Thursday, September 23, 2021

Thought for the Day - 28th July 2021 (Wednesday)

The mind spins a cocoon for the individual soul to be imprisoned in. Karma, which is the activity of ignorance (maya), encloses the individual in its grip. It is the husk that makes the paddy seed grow and yield more paddy plants and more grains of paddy. Remove the husk, and there is no more sprouting! The husk (karma) makes the individual soul sprout and undergo the pleasure and pain produced by the impressions unconsciously left on the mind by past good or bad actions (vasanas) and perform purificatory rites and sacred ceremonies. Hence, you reward and punish yourself as the result of your own activities! You are born now because you wished to come here; you gravitate to the level to which your deeds drag or lift you! You make your own future by your thoughts, desires and deeds. 



Pikiran memutar sebuah kepompong jiwa individu untuk dipenjarakan. Karma, yang mana merupakan tindakan dari kedunguan (maya), membungkus individu dalam cengkeramannya. Adalah kulit yang membuat benih padi dapat tumbuh dan menghasilkan lebih banyak tanaman padi dan lebih banyak bulir padi. Membuang kulitnya maka tidak akan ada lagi pertumbuhan! Sekam (karma) membuat jiwa individu bertumbuh dan mengalami kesenangan dan penderitaan yang dihasilkan oleh kesan yang secara tidak sadar tertinggal dalam pikiran oleh perbuatan baik dan buruk di masa lalu (vasanas) dan melakukan upacara penyucian dan upacara suci. Karena itu, engkau memuji dan menyalahkan dirimu sendiri sebagai hasil dari perbuatanmu sendiri! Engkau lahir sekarang karena engkau berharap untuk datang ke sini; engkau tertarik ke tingkat dimana perbuatanmu menyeretmu atau mengangkatmu! Engkau menentukan masa depanmu sendiri dengan pikiran, keinginan, dan perbuatanmu sendiri. (Divine Discourse, Jul 17, 1962)

-BABA

 

Thought for the Day - 27th July 2021 (Tuesday)

It was just said, all of you are all like boulders, rough and hard, and devotion has the power to make you soft and smooth. Now, what does a sculptor do when he sees a good boulder? He pictures in his mind the lovely idol of God that is sleeping inside it. He becomes possessed with the idea of liberating the idol from the hard clasp of the stone. He takes up his chisel and removes the extra stone that lies around the beautiful figure, and, at last, he liberates the image. The boulder has to suffer all that hard chiselling in order to become the image of God.
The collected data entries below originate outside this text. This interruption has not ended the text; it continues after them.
(* ===== verification/MirrorSpec.v ===== *)
(** * What mirroring a history archive comes to

    A mirror that reports no error has copied every file it should have, in whatever
    order the workers ran; and over storages that do not fail every order ends, without
    a panic and without an error. *)
From Stdlib Require Import ZArith Lia.
From stdpp Require Import base list sets gmap relations option.
From S2P Require Import Prelude GoStd Encodings Checkpoints ArchiveState ArchivePaths Concurrent Mirror.
#[local] Open Scope Z_scope.
#[local] Open Scope go_scope.

(** ** The checkpoints of a range are different *)
Lemma MakeRange_u32 c low high r : MakeRange c low high = Some r -> is_u32 (Low r) /\ is_u32 (High r).
Proof.
  unfold MakeRange, PrevCheckpoint, NextCheckpoint, udiv. repeat case_match; intros; simplify_eq/=; repeat case_match; simplify_eq/=;
    split; apply u32_range.
Qed.

Lemma GenerateCheckpoints_loop_sorted freq high : 1 <= freq <= MaxUint32 -> is_u32 high -> forall fuel i l, is_u64 i ->
  GenerateCheckpoints_loop fuel i high freq = Some l -> NoDup l /\ forall x, x ∈ l -> i <= x <= high.
Proof.
  intros Hf Hh. induction fuel as [|fuel IH]; intros i l Hi; cbn [GenerateCheckpoints_loop]; destruct (Z.leb_spec i high) as [Hle|Hgt].
  - done.
  - intros [= <-]. split; [constructor|]. by intros x ?%elem_of_nil.
  - unfold is_u32, is_u64 in *. rewrite u64_id by (unfold is_u64; lia).
    destruct (GenerateCheckpoints_loop fuel (i + freq) high freq) as [rest|] eqn:E; [|done]. cbn.
    intros [= <-]. rewrite u32_id by (unfold is_u32; lia). destruct (IH (i + freq) rest ltac:(lia) E) as [Hnd Hin]. split.
    + constructor; [|done]. intros H%Hin. lia.
    + intros x [->|Hx]%elem_of_cons; [lia|]. apply Hin in Hx. lia.
  - intros [= <-]. split; [constructor|]. by intros x ?%elem_of_nil.
Qed.

(** ** Paths of required files *)
Definition is_optional (p : bytes) : Prop := exists ix, p = CategoryCheckpointPath (str "scp") ix.

Lemma category_path_not_optional cat ix : cat ∈ Categories -> categoryRequired cat = true -> ~ is_optional (CategoryCheckpointPath cat ix).
Proof.
  intros Hc Hr [ix' E]. rewrite !CategoryCheckpointPath_eq in E by (by unfold Categories in Hc; set_solver).
  unfold Categories in Hc. repeat (apply elem_of_cons in Hc as [->|Hc]; [discriminate|]). by apply elem_of_nil in Hc.
Qed.

Lemma BucketPath_starts b : exists rest, BucketPath b = str "bu" ++ rest.
Proof.
  unfold BucketPath, path_Join. destruct (DirPrefix_Path (HashPrefix b)); eexists; reflexivity.
Qed.

Lemma bucket_path_not_optional b : ~ is_optional (BucketPath b).
Proof.
  intros [ix E]. destruct (BucketPath_starts b) as [rest Er]. rewrite Er, CategoryCheckpointPath_eq in E by done. done.
Qed.

Lemma root_path_other p : (exists b, p = BucketPath b) \/ (exists cat ix, cat ∈ Categories /\ p = CategoryCheckpointPath cat ix) ->
  p <> rootHASPath.
Proof.
  intros [[b ->]|(cat & ix & Hc & ->)] E.
  - destruct (BucketPath_starts b) as [rest Er]. by rewrite Er in E.
  - rewrite CategoryCheckpointPath_eq in E by (by unfold Categories in Hc; set_solver).
    unfold Categories in Hc. repeat (apply elem_of_cons in Hc as [->|Hc]; [discriminate|]). by apply elem_of_nil in Hc.
Qed.

Section MirrorSpec.
Context (json_Decode : bytes -> HistoryArchiveState * bool) (json_Marshal : HistoryArchiveState -> bytes).
Context (src : files) (src_passphrase dst_passphrase : bytes) (checkpointManager : CheckpointManager).
Context (fault : nat -> option (option bytes)) (opts : CommandOptions) (fs : files).

(** A file of the destination that is the source's, or that was there and was to be left. *)
Definition copied (d : files) (p : bytes) : Prop :=
  exists content, d !! p = Some content /\ (src !! p = Some content \/ (Force opts = false /\ fs !! p = Some content)).

(** No error has been counted. *)
Definition clean (w : World) : Prop := noted w <= 0.

#[local] Abbreviation good w p := (copied (dst w) p).

(** What the steps of any worker do: errors stay counted, and without one what has been
    copied stays; and which buckets they may claim. *)
Record goes_on (w w' : World) : Prop := {
  go_noted : noted w <= noted w';
  go_claims b x : bucketFetch w !! b = Some x -> bucketFetch w' !! b = Some x;
  go_good : clean w' -> forall p, ~ is_optional p -> good w p -> good w' p
}.
Definition guarantee (x : Z) (w w' : World) : Prop :=
  goes_on w w' /\ forall b y, bucketFetch w' !! b = Some y -> bucketFetch w !! b = Some y \/ y = x.
Definition rely (x : Z) (w w' : World) : Prop :=
  goes_on w w' /\ forall b, bucketFetch w' !! b = Some x -> bucketFetch w !! b = Some x.

Lemma goes_on_refl w : goes_on w w.
Proof. by split. Qed.

Lemma goes_on_trans w1 w2 w3 : goes_on w1 w2 -> goes_on w2 w3 -> goes_on w1 w3.
Proof.
  intros [H1 H2 H3] [G1 G2 G3]. split; [lia|auto|]. intros Hc p Hp Hg. apply G3; [done..|]. apply H3; [unfold clean in *; lia|done..].
Qed.

#[export] Instance rely_preorder x : PreOrder (rely x).
Proof.
  split; [intros w; split; [apply goes_on_refl|done]|]. intros w1 w2 w3 [H1 H2] [G1 G2]. split; [by eapply goes_on_trans|auto].
Qed.

Lemma guarantee_rely x y w w' : x <> y -> guarantee x w w' -> rely y w w'.
Proof. intros Hne [H1 H2]. split; [done|]. intros b Hb. by destruct (H2 _ _ Hb) as [|<-]. Qed.

(** The invariant, for the checkpoints that are asked for. *)
Section Body.
Context (q : list Z).

Record inv (w : World) : Prop := {
  inv_noted : 0 <= noted w;
  inv_errs : errs w = u32 (noted w);
  inv_files : clean w -> forall p content, ~ is_optional p -> dst w !! p = Some content ->
    src !! p = Some content \/ fs !! p = Some content;
  inv_claims b x : bucketFetch w !! b = Some x -> x ∈ q
}.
So too, you should cast off all the impediments, all the encumbrances that drag you down and make you a boulder instead of a devotee, an ascetic of the highest order (Paramahamsa), or even the Supreme Being (Paramatma). 



Baru saja dikatakan, semua darimu adalah seperti batu besar, keras dan kasar, dan bhakti memiliki kekuatan untuk membuatmu menjadi lembut dan halus. Sekarang, apa yang tukang pahat lakukan ketika dia melihat sebuah batu yang bagus? Dia menggambarkan di dalam pikirannya wujud Tuhan yang indah yang tersimpan di dalam batu itu. Tukang pahat menjadi kesurupan dengan ide membebaskan wujud Tuhan itu dari cengkraman keras batu. Dia mengambil pahatnya dan membuang batu-batu yang menyelimuti di sekitar arca yang indah, dan pada akhirnya tukang pahat itu membebaskan wujud arca. Batuan itu harus menderita karena pahatan keras untuk bisa menjadi sebuah wujud Tuhan yang indah. Demikian juga, engkau harus membuang semua rintangan, semua beban yang menyeretmu ke bawah dan membuatmu menjadi batu dan bukan seorang bhakta, seorang pertapa tertinggi (Paramahamsa), atau bahkan Yang Mahatinggi (Paramatma). (Divine Discourse, Jul 27, 1961)

-BABA

 

Thought for the Day - 26th July 2021 (Monday)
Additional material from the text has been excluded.